With regard to the cost of doing nothing - the government of Kiribati have made serious plans about where they move their entire country to in the case that the whole island goes under. If the mean sea level goes up by a metre, which is one of the possible situations - then you better move lots of Bangladesh, Miami, New York and truckload of other really big city. Is that going to be cheaper than putting a bit of money into making renewable energy a bit more efficient.
If the mean sea level goes up?? The mean sea level has gone up and down over time and in the window that man has been around, the response of man has been to migrate to and from these affected locations.

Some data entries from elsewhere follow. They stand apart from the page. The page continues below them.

(* ===== verification/Avro.v ===== *)
(** * Payload validation against an Avro schema

    The pure part of [backend/internal/queue/schema.go]: [validateJSONAgainstAvro],
    [validateJSONValueAgainstAvro] and [kindOf].  A parsed JSON document stands for
    the [json.RawMessage] the code passes on, and an Avro schema for what the
    [hamba/avro] library shows of one: [Type()], a record's [Fields()] and a union's
    [Types()].  Parsing the payload and the schema text are parameters of the
    callers. *)

From S2P Require Import Prelude.

(** ** JSON documents *)

(** A number keeps its literal, as a [json.Number] does. *)
Inductive json :=
| JNull
| JBool (b : bool)
| JNumber (lit : string)
| JString (s : string)
| JArray (l : list json)
| JObject (fields : list (string * json)).

(** [json.Unmarshal] into a [map[string]json.RawMessage]: the null document leaves
    the map nil. *)
Definition as_object (j : json) : option (list (string * json)) :=
  match j with JObject fs => Some fs | JNull => Some [] | _ => None end.

(** [doc[name]]: a repeated key keeps its last value. *)
Fixpoint doc_lookup (name : string) (doc : list (string * json)) : option json :=
  match doc with
  | [] => None
  | (k, v) :: doc' =>
      match doc_lookup name doc' with
      | Some w => Some w
      | None => if bool_decide (k = name) then Some v else None
      end
  end.

(** *** Number literals *)

Definition is_digit (c : Ascii.ascii) : bool :=
  let n := Ascii.nat_of_ascii c in (48 <=? n)%nat && (n <=? 57)%nat.
Definition digit_val (c : Ascii.ascii) : Z := Z.of_nat (Ascii.nat_of_ascii c) - 48.

Fixpoint skip_digits (s : string) : string :=
  match s with
  | String c s' => if is_digit c then skip_digits s' else s
  | EmptyString => s
  end.

(** The exponent part of a literal, or nothing. *)
Definition exp_ok (s : string) : bool :=
  match s with
  | EmptyString => true
  | String e s1 =>
      if bool_decide (e = "e"%char ∨ e = "E"%char) then
        let s2 := match s1 with
                  | String c s' => if bool_decide (c = "+"%char ∨ c = "-"%char) then s' else s1
                  | EmptyString => s1
                  end in
        match s2 with
        | String c s3 => is_digit c && bool_decide (skip_digits s3 = EmptyString)
        | EmptyString => false
        end
      else false
  end.

(** The fraction and exponent parts. *)
Definition frac_ok (s : string) : bool :=
  match s with
  | String "." (String c s') => is_digit c && exp_ok (skip_digits s')
  | String "." EmptyString => false
  | _ => exp_ok s
  end.

(** [encoding/json]'s [isValidNumber]. *)
Definition isValidNumber (s : string) : bool :=
  let s := match s with String "-" s' => s' | _ => s end in
  match s with
  | EmptyString => false
  | String "0" s' => frac_ok s'
  | String c s' => is_digit c && frac_ok (skip_digits s')
  end.

Fixpoint parse_digits (acc : Z) (s : string) : option Z :=
  match s with
  | EmptyString => Some acc
  | String c s' => if is_digit c then parse_digits (acc * 10 + digit_val c) s' else None
  end.

(** [strconv.ParseInt(s, 10, 64)] *)
Definition parse_int64 (s : string) : option Z :=
  let '(neg, ds) := match s with
                    | String "-" s' => (true, s')
                    | String "+" s' => (false, s')
                    | _ => (false, s)
                    end in
  match ds with
  | EmptyString => None
  | _ => match parse_digits 0 ds with
         | Some n => let z := if neg : bool then - n else n in
                     if decide (- 2 ^ 63 ≤ z < 2 ^ 63) then Some z else None
         | None => None
         end
  end.

(** [json.Unmarshal] into a [json.Number]: a number, or a string that spells one. *)
Definition as_number (j : json) : option string :=
  match j with
  | JNumber lit => Some lit
  | JString s => if isValidNumber s then Some s else None
  | _ => None
  end.

(** [kindOf] on the text of a document. *)
Definition kindOf (j : json) : string :=
  match j with
  | JString _ => "string"
  | JObject _ => "object"
  | JArray _ => "array"
  | JBool _ => "boolean"
  | JNull | JNumber _ => "number"
  end.

(** ** Schemas *)

(** A record, also an error record, has the name of each field, whether it has a default, and
    its type; a named type that was declared before is referred to by its name.  The code
    looks at the [Type()] of the others only. *)
Inductive avro :=
| ANull | AString | AInt | ALong | AFloat | ADouble | ABoolean
| ABytes
| AFixed (size : nat)
| AEnum (symbols : list string)
| AArray (items : avro)
| AMap (values : avro)
| ARef (name : string)
| ARecord (fields : list (string * bool * avro))
| AUnion (branches : list avro).

Definition is_null_type (s : avro) : bool :=
  match s with ANull => true | _ => false end.

(** The errors of the two validators. *)
Inductive AvroError :=
| NotAnObject                      (* payload is not a valid JSON object *)
| InvalidJSON                      (* invalid JSON value *)
| MissingField (name : string)     (* missing required field *)
| InField (name : string) (e : AvroError)
| UnexpectedNull
| Expected (what got : string)     (* expected string, got number *)
| NoBranch.                        (* value does not match any branch of union *)

(** ** The validators *)

Definition validate_number (j : json) : result AvroError unit :=
  match as_number j with
  | Some _ => Ok tt
  | None => Err (Expected "number" (kindOf j))
  end.

Definition validate_integer (j : json) : result AvroError unit :=
  match as_number j with
  | Some lit => match parse_int64 lit with
                | Some _ => Ok tt
                | None => Err (Expected "integer" (kindOf j))
                end
  | None => Err (Expected "integer" (kindOf j))
  end.

(** The loop over a record's fields, for a validator of field values. *)
Definition check_fields (check : avro → json → result AvroError unit)
    (doc : list (string * json)) : list (string * bool * avro) → result AvroError unit :=
  fix go fields :=
    match fields with
    | [] => Ok tt
    | (name, has_default, ty) :: fields' =>
        match doc_lookup name doc with
        | None => if has_default : bool then go fields' else Err (MissingField name)
        | Some raw =>
            match check ty raw with
            | Err e => Err (InField name e)
            | Ok _ => go fields'
            end
        end
    end.

(** [validateJSONValueAgainstAvro]. *)
Fixpoint validateJSONValueAgainstAvro (schema : avro) (raw : json) {struct schema}
    : result AvroError unit :=
  match raw with
  | JNull =>
      match schema with
      | ANull => Ok tt
      | AUnion branches => if existsb is_null_type branches then Ok tt else Err UnexpectedNull
      | _ => Err UnexpectedNull
      end
  | _ =>
      match schema with
      | AString => match raw with JString _ => Ok tt | _ => Err (Expected "string" (kindOf raw)) end
      | AInt | ALong => validate_integer raw
      | AFloat | ADouble => validate_number raw
      | ABoolean => match raw with JBool _ => Ok tt | _ => Err (Expected "boolean" (kindOf raw)) end
      | ARecord fields =>
          match as_object raw with
          | None => Err NotAnObject
          | Some doc => check_fields validateJSONValueAgainstAvro doc fields
          end
      | AUnion branches =>
          if existsb (λ b, is_ok (validateJSONValueAgainstAvro b raw)) branches
          then Ok tt else Err NoBranch
      | _ => Ok tt
      end
  end.

(** [validateJSONAgainstAvro] on the outcome of parsing the payload. *)
Definition validateJSONAgainstAvro (schema : avro) (payload : option json)
    : result AvroError unit :=
  match schema with
  | ARecord fields =>
      match payload ≫= as_object with
      | None => Err NotAnObject
      | Some doc => check_fields validateJSONValueAgainstAvro doc fields
      end
  | _ => match payload with Some _ => Ok tt | None => Err InvalidJSON end
  end.

(** ** The intended reading: which documents conform to a schema

    This is the Avro specification's reading of plain JSON, as the guide announces it: an
    [int] has 32 bits and a [long] 64, [bytes] and [fixed] are texts of the code points 0 to
    255, an [enum] is one of its symbols, the items of an [array] and the values of a [map]
    conform, a reference stands for the record, enum or fixed type of its name, and a union
    takes the values of its branches. *)

Definition byte_code (c : Ascii.ascii) : Z := Z.of_nat (Ascii.nat_of_ascii c).
Definition is_continuation (c : Ascii.ascii) : bool :=
  (128 <=? byte_code c) && (byte_code c <=? 191).

(** The bytes that a text stands for: its code points, in UTF-8, if none is above 255. *)
Fixpoint byte_length (s : string) : option nat :=
  match s with
  | EmptyString => Some 0%nat
  | String c s' =>
      if byte_code c <? 128 then S <$> byte_length s'
      else match s' with
           | String d s'' =>
               if (194 <=? byte_code c) && (byte_code c <=? 195) && is_continuation d
               then S <$> byte_length s'' else None
           | EmptyString => None
           end
  end.

Definition is_named (s : avro) : bool :=
  match s with ARecord _ | AEnum _ | AFixed _ => true | _ => false end.

Section conformance.
(** What the names of a schema stand for. *)
Context (defs : string → option avro).

Inductive conforms : avro → json → Prop :=
| conforms_null : conforms ANull JNull
| conforms_string s : conforms AString (JString s)
| conforms_int lit z :
    parse_int64 lit = Some z → - 2 ^ 31 ≤ z < 2 ^ 31 → conforms AInt (JNumber lit)
| conforms_long lit z : parse_int64 lit = Some z → conforms ALong (JNumber lit)
| conforms_float lit : conforms AFloat (JNumber lit)
| conforms_double lit : conforms ADouble (JNumber lit)
| conforms_boolean b : conforms ABoolean (JBool b)
| conforms_bytes s n : byte_length s = Some n → conforms ABytes (JString s)
| conforms_fixed s n : byte_length s = Some n → conforms (AFixed n) (JString s)
| conforms_enum s symbols : s ∈ symbols → conforms (AEnum symbols) (JString s)
| conforms_array items l : (∀ v, v ∈ l → conforms items v) → conforms (AArray items) (JArray l)
| conforms_map values doc :
    (∀ k v, doc_lookup k doc = Some v → conforms values v) → conforms (AMap values) (JObject doc)
| conforms_ref name s j :
    defs name = Some s → is_named s = true → conforms s j → conforms (ARef name) j
| conforms_record fs doc :
    (∀ n d ty v, (n, d, ty) ∈ fs → doc_lookup n doc = Some v → conforms ty v) →
    (∀ n d ty, (n, d, ty) ∈ fs → doc_lookup n doc = None → d = true) →
    conforms (ARecord fs) (JObject doc)
| conforms_union bs b j : b ∈ bs → conforms b j → conforms (AUnion bs) j.
End conformance.

(** The types that the validator does not look into. *)
Definition is_opaque (s : avro) : bool :=
  match s with
  | ABytes | AFixed _ | AEnum _ | AArray _ | AMap _ | ARef _ => true
  | _ => false
  end.

Definition is_leaf (s : avro) : bool :=
  match s with ARecord _ | AUnion _ => false | _ => true end.

Section avro_ind.
Context (P : avro → Prop)
  (Hleaf : ∀ s, is_leaf s = true → P s)
  (Hrec : ∀ fs, Forall (λ f, P f.2) fs → P (ARecord fs))
  (Hunion : ∀ bs, Forall P bs → P (AUnion bs)).

Fixpoint avro_nested_ind (s : avro) : P s :=
  match s return P s with
  | ARecord fs =>
      Hrec fs ((fix go fs : Forall (λ f, P f.2) fs :=
        match fs with
        | [] => Forall_nil_2 _
        | f :: fs' => Forall_cons_2 _ _ _ (avro_nested_ind f.2) (go fs')
        end) fs)
  | AUnion bs =>
      Hunion bs ((fix go bs : Forall P bs :=
        match bs with
        | [] => Forall_nil_2 _
        | b :: bs' => Forall_cons_2 _ _ _ (avro_nested_ind b) (go bs')
        end) bs)
  | s' => Hleaf s' eq_refl
  end.
End avro_ind.

Definition is_union (s : avro) : bool := match s with AUnion _ => true | _ => false end.

(** Avro's rule that a union does not immediately contain another union. *)
Fixpoint union_flat (s : avro) : bool :=
  match s with
  | ARecord fs => forallb (λ f, union_flat f.2) fs
  | AUnion bs => forallb (λ b, negb (is_union b) && union_flat b) bs
  | _ => true
  end.
(* ===== verification/Json.v ===== *)
(** * JSON documents in Go

    How [encoding/json] fills Go values from a document and writes them to one, and the
    decimal notation of integers.  The document type is that of [Avro]; turning text into
    a document stays a parameter ([Codecs]). *)

From S2P Require Import Prelude.
From S2P Require Import Avro.

(** ** Decimal notation *)

Definition digit_char (d : Z) : Ascii.ascii := Ascii.ascii_of_nat (Z.to_nat (d + 48)).

(** The digits of [n] in front of [acc]; [fuel] bounds their number. *)
Fixpoint digits_before (fuel : nat) (n : Z) (acc : string) : string :=
  match fuel with
  | O => acc
  | S fuel =>
      let acc' := String (digit_char (n `mod` 10)) acc in
      if n <? 10 then acc' else digits_before fuel (n `div` 10) acc'
  end.

(** [strconv.FormatInt(n, 10)], also [%d]; the number of bits bounds that of digits. *)
Definition FormatInt (n : Z) : string :=
  let fuel := S (Z.to_nat (Z.log2 (Z.abs n))) in
  if n <? 0 then String "-" (digits_before fuel (- n) "") else digits_before fuel n "".

Lemma digit_char_digit d : 0 ≤ d < 10 → is_digit (digit_char d) = true ∧ digit_val (digit_char d) = d.
Proof.
  intros Hd. unfold is_digit, digit_val, digit_char.
  rewrite Ascii.nat_ascii_embedding by lia. split; [|lia].
  apply andb_true_iff. split; apply Nat.leb_le; lia.
Qed.

Lemma parse_digits_before fuel : ∀ n acc,
  0 ≤ n < 2 ^ Z.of_nat fuel → parse_digits 0 (digits_before fuel n acc) = parse_digits n acc.
Proof.
  induction fuel as [|fuel IH]; intros n acc Hn; simpl.
  { by replace n with 0 by (simpl in Hn; lia). }
  pose proof (Z.mod_pos_bound n 10 ltac:(lia)) as Hmod.
  pose proof (Z.div_mod n 10 ltac:(lia)) as Hdm.
  destruct (digit_char_digit (n `mod` 10) Hmod) as [Hd Hv].
  rewrite Nat2Z.inj_succ, Z.pow_succ_r in Hn by lia.
  case_match eqn:Hlt.
  - simpl. rewrite Hd, Hv. apply Z.ltb_lt in Hlt. by rewrite Z.mod_small by lia.
  - apply Z.ltb_ge in Hlt. rewrite IH by (split; [apply Z.div_pos; lia|]; nia).
    simpl. rewrite Hd, Hv. f_equal. lia.
Qed.

Lemma digits_before_nonempty fuel n acc : fuel ≠ O → digits_before fuel n acc ≠ ""%string.
Proof.
  intros Hf. assert (∀ f m a, a ≠ ""%string → digits_before f m a ≠ ""%string) as Hne.
  { intros f. induction f as [|f IH]; intros m a Ha; simpl; [done|].
    case_match; [done|]. by apply IH. }
  destruct fuel as [|fuel]; [done|]. simpl. case_match; [done|]. by apply Hne.
Qed.

(** The first character of a non-negative number is a digit. *)
Lemma digits_before_head fuel n acc :
  0 ≤ n → fuel ≠ O → ∃ c s, digits_before fuel n acc = String c s ∧ is_digit c = true.
Proof.
  assert (∀ f m c s, 0 ≤ m → is_digit c = true →
    ∃ c' s', digits_before f m (String c s) = String c' s' ∧ is_digit c' = true) as Hgo.
  { intros f. induction f as [|f IH]; intros m c s Hm Hc; simpl; [eauto|].
    destruct (digit_char_digit (m `mod` 10)) as [Hd _]; [apply Z.mod_pos_bound; lia|].
    case_match; [eauto|]. apply IH; [by apply Z.div_pos|done]. }
  intros Hn Hf. destruct fuel as [|fuel]; [done|]. simpl.
  destruct (digit_char_digit (n `mod` 10)) as [Hd _]; [apply Z.mod_pos_bound; lia|].
  case_match; [eauto|]. apply Hgo; [by apply Z.div_pos|done].
Qed.

Lemma parse_unsigned s n :
  parse_digits 0 s = Some n → 0 ≤ n < 2 ^ 63 →
  (∃ c t, s = String c t ∧ is_digit c = true) → parse_int64 s = Some n.
Proof.
  intros Hp Hn (c & t & -> & Hc). unfold parse_int64.
  destruct c as [[] [] [] [] [] [] [] []]; try discriminate Hc; rewrite Hp;
    by rewrite decide_True by lia.
Qed.

Lemma log2_fuel n : 0 ≤ n → n < 2 ^ Z.of_nat (S (Z.to_nat (Z.log2 n))).
Proof.
  intros Hn. destruct (decide (n = 0)) as [->|]; [done|].
  pose proof (Z.log2_spec n ltac:(lia)) as [_ Hlt].
  rewrite Nat2Z.inj_succ, Z2Nat.id by apply Z.log2_nonneg. done.
Qed.

(** Printing and parsing a 64-bit integer. *)
Lemma parse_FormatInt n : - 2 ^ 63 ≤ n < 2 ^ 63 → parse_int64 (FormatInt n) = Some n.
Proof.
  intros Hn. unfold FormatInt. destruct (n <? 0) eqn:Hneg.
  - apply Z.ltb_lt in Hneg. rewrite Z.abs_neq by lia. unfold parse_int64.
    destruct (digits_before _ (- n) "") as [|c s] eqn:Hd.
    { by destruct (digits_before_nonempty (S (Z.to_nat (Z.log2 (- n)))) (- n) ""). }
    rewrite <-Hd, parse_digits_before by (split; [lia|apply log2_fuel; lia]).
    simpl. rewrite decide_True by lia. f_equal. lia.
  - apply Z.ltb_ge in Hneg. rewrite Z.abs_eq by lia. apply parse_unsigned; [|lia|].
    + rewrite parse_digits_before by (split; [lia|apply log2_fuel; lia]). done.
    + by apply digits_before_head.
Qed.

(** ** Names

    A member fills the field whose name it equals up to Unicode case folding.  Besides the
    ASCII letters only the long s and the Kelvin sign fold to ASCII, the alphabet of the
    field names. *)

Definition fold_byte (c : Ascii.ascii) : Ascii.ascii :=
  let n := Ascii.nat_of_ascii c in
  if (97 <=? n)%nat && (n <=? 122)%nat then Ascii.ascii_of_nat (n - 32) else c.
Fixpoint foldName (s : string) : string :=
  match s with
  | String "197" (String "191" s') => String "S" (foldName s')
  | String "226" (String "132" (String "170" s')) => String "K" (foldName s')
  | String c s' => String (fold_byte c) (foldName s')
  | EmptyString => EmptyString
  end.

(** ** Decoding

    A decoder takes the value so far to the value it leaves, and whether there was no
    [UnmarshalTypeError]: a mismatch keeps the old value and the decoding goes on. *)

Definition Decoder (A : Type) : Type := A → json → A * bool.

Definition dec_string : Decoder string := λ old j,
  match j with JString s => (s, true) | JNull => (old, true) | _ => (old, false) end.
Definition dec_int : Decoder Z := λ old j,
  match j with
  | JNumber lit => match parse_int64 lit with Some n => (n, true) | None => (old, false) end
  | JNull => (old, true)
  | _ => (old, false)
  end.
Definition dec_bool : Decoder bool := λ old j,
  match j with JBool b => (b, true) | JNull => (old, true) | _ => (old, false) end.

(** A pointer: [null] sets it to [nil], anything else allocates. *)
Definition dec_ptr {A} (d : Decoder A) (zero : A) : Decoder (option A) := λ old j,
  match j with
  | JNull => (None, true)
  | _ => let '(a, ok) := d (default zero old) j in (Some a, ok)
  end.

(** The elements of an array, over those already in the slice. *)
Fixpoint dec_elements {A} (d : Decoder A) (zero : A) (old : list A) (js : list json)
    : list A * bool :=
  match js with
  | [] => ([], true)
  | j :: js' =>
      let '(a, ok) := d (default zero (head old)) j in
      let '(l, ok') := dec_elements d zero (tail old) js' in
      (a :: l, ok && ok')
  end.
Definition dec_slice {A} (d : Decoder A) (zero : A) : Decoder (list A) := λ old j,
  match j with
  | JArray js => dec_elements d zero old js
  | JNull => ([], true)
  | _ => (old, false)
  end.

(** A field of a struct: its name, how it is read and written, and its decoder. *)
Definition field_of {A B} (name : string) (get : A → B) (set : B → A → A) (d : Decoder B)
    : string * Decoder A :=
  (name, λ a j, let '(b, ok) := d (get a) j in (set b a, ok)).

Definition dec_member {A} (fields : list (string * Decoder A)) (acc : A * bool)
    (kv : string * json) : A * bool :=
  match head (filter (λ f, foldName f.1 = foldName kv.1) fields) with
  | Some (_, d) => let '(a, ok) := d acc.1 kv.2 in (a, acc.2 && ok)
  | None => acc
  end.
Definition dec_struct {A} (fields : list (string * Decoder A)) : Decoder A := λ old j,
  match j with
  | JObject members => fold_left (dec_member fields) members (old, true)
  | JNull => (old, true)
  | _ => (old, false)
  end.

(** [var v T; err := json.Unmarshal(...)] on a document. *)
Definition decode {A} (d : Decoder A) (zero : A) (j : json) : option A :=
  let '(a, ok) := d zero j in if ok : bool then Some a else None.

(** ** Encoding *)

Definition enc_int (n : Z) : json := JNumber (FormatInt n).
(** A member that [omitempty] leaves out for a nil pointer. *)
Definition omit_nil {A} (name : string) (enc : A → json) (v : option A) : list (string * json) :=
  match v with Some a => [(name, enc a)] | None => [] end.

(** A value a Go [int] or a pointer to one holds. *)
Definition int64_ok (n : Z) : Prop := - 2 ^ 63 ≤ n < 2 ^ 63.
Definition int64_ptr_ok (v : option Z) : Prop := from_option int64_ok True v.

Lemma dec_enc_int old n : int64_ok n → dec_int old (enc_int n) = (n, true).
Proof. intros Hn. unfold dec_int, enc_int. by rewrite parse_FormatInt. Qed.
Lemma dec_ptr_enc_int old n :
  int64_ok n → dec_ptr dec_int 0 old (enc_int n) = (Some n, true).
Proof. intros Hn. unfold dec_ptr. simpl. by rewrite (parse_FormatInt n Hn). Qed.

Lemma dec_elements_map {A} (d : Decoder A) zero (enc : A → json) (l : list A) :
  Forall (λ a, d zero (enc a) = (a, true)) l →
  dec_elements d zero [] (enc <$> l) = (l, true).
Proof.
  induction 1 as [|a l Ha _ IH]; [done|]. rewrite fmap_cons.
  change (dec_elements d zero [] (enc a :: (enc <$> l))) with
    (let '(a', ok) := d zero (enc a) in
     let '(l', ok') := dec_elements d zero [] (enc <$> l) in (a' :: l', ok && ok')).
  by rewrite Ha, IH.
Qed.

(** *** Members one after the other *)

Section members.
Context {A : Type} (fields : list (string * Decoder A)).

Definition field_named (name : string) : option (string * Decoder A) :=
  head (filter (λ f, foldName f.1 = foldName name) fields).

(** A member of a known name. *)
Lemma member_decodes name d v a ok a' :
  field_named name = Some d → d.2 a v = (a', true) →
  fold_left (dec_member fields) [(name, v)] (a, ok) = (a', ok).
Proof.
  intros Hf Hd. simpl. unfold dec_member. simpl. unfold field_named in Hf. rewrite Hf.
  destruct d as [n d]. simpl in Hd. rewrite Hd. by rewrite andb_true_r.
Qed.

(** A member of an unknown name. *)
Lemma member_ignored name v acc :
  field_named name = None → fold_left (dec_member fields) [(name, v)] acc = acc.
Proof. intros Hf. simpl. unfold dec_member. simpl. unfold field_named in Hf. by rewrite Hf. Qed.

(** A pointer to an integer that [omitempty] may leave out. *)
Lemma omit_nil_decodes name (get : A → option Z) set v a ok :
  field_named name = Some (field_of name get set (dec_ptr dec_int 0)) →
  int64_ptr_ok v → set None a = a →
  fold_left (dec_member fields) (omit_nil name enc_int v) (a, ok) = (set v a, ok).
Proof.
  intros Hf Hv Ha. destruct v as [n|]; [|by rewrite Ha].
  apply (member_decodes _ _ _ _ _ _ Hf). unfold field_of. cbn [snd].
  by rewrite (dec_ptr_enc_int _ _ Hv).
Qed.
End members.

But more realistically the point is this:
What if after all the money and effort and huge changes to the human experience the result is the same - the sea rises anyway because the sun changes its energy release or some other huge planetary system change (over which we have no influence) occurs that negates all the effort humans have applied to try change a system we cannot influence anyway?

What then? We just laugh it off as better safe than sorry? We are talking about enormous geopolitical power and economy shifts that will make and break socially, segments of the global population, to what end?

If we don't look after the planet a little bit, then there will most likely be hundreds of millions of people displaced by the end of this century, and who knows what after that. If you don't, or don't plan on having kids, then knock yourself out.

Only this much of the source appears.